Shemot - 2025

Chevre, this week’s parsha is Shemot (שְׁמוֹת֙). We start the book of Exodus or Shemot (Names). The book starts with a list of names of the tribes or families who were in Egypt. It has been noted by others several times this week that having a list of names is very much in this week’s news with the hostage deal being discussed. May all our hostages come home soon (including Hadar Goldin or Oron Shaul).

The cloud world has lists as well. My first thought goes to S3 inventories, where a list of all objects is pushed as data into another S3 bucket and that can be queried via Athena. And now there are even tablet buckets and metadata available after data ingestion.

We have the story of Pharoah trying to reduce the Jewish population by having all males born killed. Moshe being saved, him saving a Jew and then running away to Midyan. There he meets Yitro and marries one of his daughters. While Moshe is out tending the flocks, he encounters the burning bush.

The burning bush makes me think about S3 objects with versioning enabled. When an object is deleted, it’s not actually deleted right away, but a delete marker is placed on the object. Eventually, the object will be deleted and it’s a good idea to have a Lifecycle policy to delete those objects more quickly. But essentially, the object is deleted, but not consumed.

Ziporah, Moshe’s wife, circumsizes their son. Moshe and Aaron go meet Pharoah. Pharoah increases the burden on the Jews and the parsha ends with the Jews complaining that things are harder now.

When migrating to the cloud, it can often be that the work required increases.

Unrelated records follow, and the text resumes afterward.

(** C2, as the code has it: a member gene without a display name makes
    the call raise [TypeError] in the pseudogene test; nothing is
    skipped and nothing is returned. *)
Theorem unresolved_gene_raises depth root_id relations out info famplex_id
    g :
  families !! root_id = Some info →
  get_famplex_id info = Ok famplex_id →
  g ∈ genes_of root_id →
  get_hgnc_name g = None →
  run (S depth) root_id relations out = Raise TypeError.
Proof.
  intros Hinfo Hid Hg Hname. simpl. unfold getitem. rewrite Hinfo. simpl.
  rewrite Hid. simpl.
  erewrite for_each_raise; [done|exact Hg|..].
  - intros s1. unfold gene_step. by rewrite named_gene_None.
  - intros s1 y _. apply gene_step_cases.
Qed.

(** C9: a root without a metadata record raises [KeyError]; so does a
    child without one in the recursing branch; and a call returns only
    if every visited family has a metadata record. *)
Theorem missing_family_raises :
  (∀ depth root_id relations out,
     families !! root_id = None →
     run (S depth) root_id relations out = Raise (KeyError root_id)) ∧
  (∀ rec famplex_id root_id st child_id,
     collapses child_id = false → families !! child_id = None →
     child_step rec famplex_id root_id st child_id
     = Raise (KeyError child_id)) ∧
  (∀ depth root_id relations out st F,
     run depth root_id relations out = Ok st →
     traversed root_id F → is_Some (families !! F)).
Proof.
  split_and!.
  - intros depth root_id relations out Hnone. simpl. unfold getitem.
    by rewrite Hnone.
  - intros rec famplex_id root_id st c Hcol Hnone.
    unfold child_step, getitem. by rewrite Hcol, Hnone.
  - intros depth root_id relations out st F Hrun HF.
    cut (∃ d r o s, run d F r o = Ok s).
    { intros (d & r & o & s & (? & info & _ & _ & _ & -> & _)%run_Ok).
      by eexists. }
    revert depth relations out st Hrun.
    induction HF as [root|root c F Hc HF IH];
      intros depth relations out st Hrun; [by eauto 6|].
    apply run_Ok in Hrun
      as (d & info & famplex_id & st1 & -> & _ & _ & _ & H).
    destruct Hc as (cs & Hcs & Hc & Hcol). rewrite Hcs in H.
    eapply for_each_elem in H as (l1 & l2 & s1 & s2 & Hl & H1 & Hs & H2);
      [|exact Hc].
    apply child_step_Ok in Hs as [[? _]|(_ & ic & idc & _ & _ & Hs)];
      [congruence|]. eauto.
Qed.

Lemma extends_any Q st st' : extends Q st st' → extends (λ _, True) st st'.
Proof. by apply extends_impl. Qed.

Lemma run_Some depth root_id relations out :
  run depth root_id relations out
  = run depth root_id (Some (default [] relations)) out.
Proof. destruct relations; [done|apply run_None]. Qed.

(** A family visited from the root is flattened by a call of its own,
    which starts from what the traversal has produced so far and whose
    result the traversal keeps. *)
Lemma run_visits depth root_id relations out st F :
  run depth root_id relations out = Ok st → traversed root_id F →
  ∃ d rels0 out0 st0,
    run d F (Some rels0) out0 = Ok st0 ∧
    extends (λ _, True) (default [] relations, out) (rels0, out0) ∧
    extends (λ _, True) st0 st.
Proof.
  intros Hrun HF. revert depth relations out st Hrun.
  induction HF as [root|root c F Hc HF IH];
    intros depth relations out st Hrun.
  - exists depth, (default [] relations), out, st.
    by rewrite <- run_Some.
  - pose proof Hrun as Hrun'. apply run_Ok in Hrun'
      as (d & info & famplex_id & st1 & -> & Hinfo & Hid & Hg & H).
    destruct Hc as (cs & Hcs & Hc & Hcol). rewrite Hcs in H.
    eapply for_each_elem in H as (l1 & l2 & s1 & s2 & Hl & H1 & Hs & H2);
      [|exact Hc].
    apply child_step_Ok in Hs as [[? _]|(_ & ic & idc & _ & _ & Hs)];
      [congruence|].
    apply IH in Hs as (d0 & rels0 & out0 & st0 & Hsub & Hpre & Hpost).
    exists d0, rels0, out0, st0. split_and!; [done| |].
    + etrans; [|exact Hpre]. cbn [default].
      trans st1; [eapply extends_any, gene_loop_extends; done|].
      trans s1.
      * eapply extends_any, child_loop_extends; [done..| |exact H1].
        intros x Hx. rewrite Hl. apply elem_of_app. by left.
      * eexists [_], []. rewrite app_nil_r. split; [done|].
        by apply Forall_singleton.
    + etrans; [exact Hpost|].
      eapply extends_any, child_loop_extends; [done..| |exact H2].
      intros x Hx. rewrite Hl. apply elem_of_app. right. by right.
Qed.

Lemma not_collapsed_visited root F c g T :
  traversed root F → collapsed_child F c g → traversed root T → T ≠ c.
Proof.
  intros HF (cs & Hcs & Hc & Hcol & Hg) HT ->.
  apply rtc_inv_r in HT as [->|(T & _ & cs' & _ & _ & Hcol')];
    [|congruence].
  apply collapses_true in Hcol as [Hcol _].
  apply rtc_inv in HF as [->|(c' & (cs' & Hcs' & Hc' & _) & _)].
  - rewrite Hcs in Hcol. destruct cs; [by apply elem_of_nil in Hc|done].
  - rewrite Hcs' in Hcol. destruct cs'; [by apply elem_of_nil in Hc'|done].
Qed.
Lemma split_first_spec sep s :
  (¬ has_char sep s ∧ split_first sep s = s) ∨
  (∃ rest, s = split_first sep s +:+ String sep rest).
Proof.
  induction s as [|c s IH]; [left; simpl; tauto|].
  rewrite split_first_cons. destruct (Ascii.eqb_spec c sep) as [->|Hne].
  - right. by exists s.
  - destruct IH as [[Hno Heq]|[rest Heq]].
    + left. simpl. rewrite Heq. split; [tauto | reflexivity].
    + right. exists rest. norm_app. by rewrite <- Heq.
Qed.

Lemma has_char_app c s t : has_char c (s +:+ t) ↔ has_char c s ∨ has_char c t.
Proof.
  induction s as [|d s IH]; norm_app; simpl; [tauto | rewrite IH; tauto].
Qed.

(** [", ".join]. *)
Lemma str_join_cons sep x y l :
  str_join sep (x :: y :: l) = x +:+ sep +:+ str_join sep (y :: l).
Proof. reflexivity. Qed.

Lemma str_join_empty_iff sep l :
  sep ≠ "" → (str_join sep l = "" ↔ l = [] ∨ l = [""]).
Proof.
  intros Hsep. destruct l as [|x [|y l]].
  - simpl. split; auto.
  - simpl. split; [intros ->; auto | intros [?|?]; congruence].
  - rewrite str_join_cons. split.
    + intros H. apply append_eq_empty in H as [_ H].
      apply append_eq_empty in H as [H _]. contradiction.
    + intros [?|?]; discriminate.
Qed.

Lemma contains_join sep x l : x ∈ l → contains x (str_join sep l).
Proof.
  induction l as [|y l IH]; [by intros ?%elem_of_nil|].
  intros [->|Hin]%elem_of_cons.
  - destruct l as [|z l]; [apply contains_refl|].
    rewrite str_join_cons. apply contains_app_r, contains_refl.
  - destruct l as [|z l]; [by apply elem_of_nil in Hin|].
    rewrite str_join_cons. by apply contains_app_l, contains_app_l, IH.
Qed.

End StringFacts.

(** Python's [str] of an integer has at least one character. *)
Lemma pretty_N_go_length (x : N) s :
  (String.length s ≤ String.length (pretty_N_go x s))%nat.
Proof.
  revert s. induction (N.lt_wf_0 x) as [x _ IH]; intros s.
  destruct (decide (x = 0)%N) as [->|Hx].
  - by rewrite pretty_N_go_0.
  - rewrite pretty_N_go_step by lia.
    etrans; [|apply IH; apply N.div_lt; lia]. simpl. lia.
Qed.

Lemma pretty_N_nonempty (x : N) : pretty x ≠ "".
Proof.
  unfold pretty, pretty_N. case_decide as Hx; [discriminate|].
  rewrite pretty_N_go_step by lia.
  intros H.
  pose proof (pretty_N_go_length (x `div` 10)%N
                (String (pretty_N_char (x `mod` 10)%N) "")) as Hlen.
  rewrite H in Hlen. simpl in Hlen. lia.
Qed.

Lemma pretty_Z_nonempty (n : Z) : pretty n ≠ "".
Proof.
  destruct n as [|p|p]; unfold pretty, pretty_Z.
  - discriminate.
  - apply pretty_N_nonempty.
  - discriminate.
Qed.

(** ** The extractor, item by item *)

Lemma result_mapM_ok {A B} (f : A → result B) (l : list A) (ys : list B) :
  result_mapM f l = Ok ys ↔ Forall2 (fun x y => f x = Ok y) l ys.
Proof.
  revert ys. induction l as [|x l IH]; intros ys; simpl.
  - split.
    + intros [= <-]. constructor.
    + intros H. by inversion H.
  - rewrite result_bind_ok. split.
    + intros (y & Hy & H). apply result_bind_ok in H as (ys' & Hys & [= <-]).
      constructor; [exact Hy | by apply IH].
    + intros H. inversion H as [|? y ? ys' Hy Hys]; subst.
      exists y. split; [exact Hy|]. apply IH in Hys. by rewrite Hys.
Qed.

Lemma as_str_ok v s : as_str v = Ok s ↔ v = JStr s.
Proof. destruct v; simpl; split; congruence. Qed.

Lemma py_join_ok sep vs s :
  py_join sep vs = Ok s ↔ ∃ parts, vs = JStr <$> parts ∧ s = str_join sep parts.
Proof.
  unfold py_join. rewrite result_bind_ok. split.
  - intros (parts & Hparts & [= <-]). exists parts. split; [|reflexivity].
    apply result_mapM_ok in Hparts.
    induction Hparts as [|v p vs ps Hv _ IH]; [reflexivity|].
    apply as_str_ok in Hv. simpl. by rewrite Hv, IH.
  - intros (parts & -> & ->). exists parts. split; [|reflexivity].
    apply result_mapM_ok. induction parts; constructor; auto.
Qed.
(** X19: while bytes are left, [readBlock] moves the position forward
    and never past the end of the buffer; a block that it returns is
    not empty and is exactly the bytes between the end of its length
    prefix and the new position. *)
Theorem readBlock_moves_forward (p : Pbf.parser) :
  (Pbf.position p < length (Pbf.buffer p))%nat ->
  (Pbf.position p < Pbf.position (snd (Pbf.readBlock p))
   <= length (Pbf.buffer p))%nat
  /\ match fst (Pbf.readBlock p) with
     | Some block =>
         (0 < length block)%nat
         /\ block
            = firstn (length block)
                (skipn (Pbf.position (snd (Pbf.readVarint p))) (Pbf.buffer p))
         /\ Pbf.position (snd (Pbf.readBlock p))
            = (Pbf.position (snd (Pbf.readVarint p)) + length block)%nat
     | None => True
     end.
Proof.
  intros Hpos. split; [apply (readBlock_advances p Hpos) |].
  unfold Pbf.readBlock.
  destruct (Nat.leb_spec (length (Pbf.buffer p)) (Pbf.position p)); [lia |].
  pose proof (readVarint_position p Hpos) as [Hbound [Hbuf _]].
  destruct (Pbf.readVarint p) as [blockSize p1]. cbn [snd] in *.
  destruct (Z.leb_spec blockSize 0) as [Hsize | Hsize]; cbn [orb];
    [exact I |].
  destruct (Z.ltb_spec (Z.of_nat (length (Pbf.buffer p1)))
              (Z.of_nat (Pbf.position p1) + blockSize)) as [Hbig | Hfit];
    [exact I |].
  cbn [fst snd Pbf.at_position Pbf.position]. unfold Db.slice.
  replace (Pbf.position p1 + Z.to_nat blockSize - Pbf.position p1)%nat
    with (Z.to_nat blockSize) by lia.
  assert (Hlen : length (firstn (Z.to_nat blockSize)
                           (skipn (Pbf.position p1) (Pbf.buffer p1)))
                 = Z.to_nat blockSize).
  { rewrite length_firstn, length_skipn. lia. }
  rewrite Hlen, Hbuf. repeat split; lia.
Qed.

There is a learning curve to getting on the cloud and some applications or workloads need to be modified to work more efficiently on the cloud. In the end, however, the automations and scalability in the cloud reduce work and overhead. And this reduction in day to day operations and maintenance translates into more time and ability to expand and grow in other areas.

A personal example is my website, it took me a good couple of weeks to get the flow working properly for the weekly updates. But now, it takes a min or less for me to take the output of my thoughts and get them up on my website. This gives me more time to formulate my thoughts.

May we all realize the long term benefits of what we do day in and day out. Shabbat Shalom.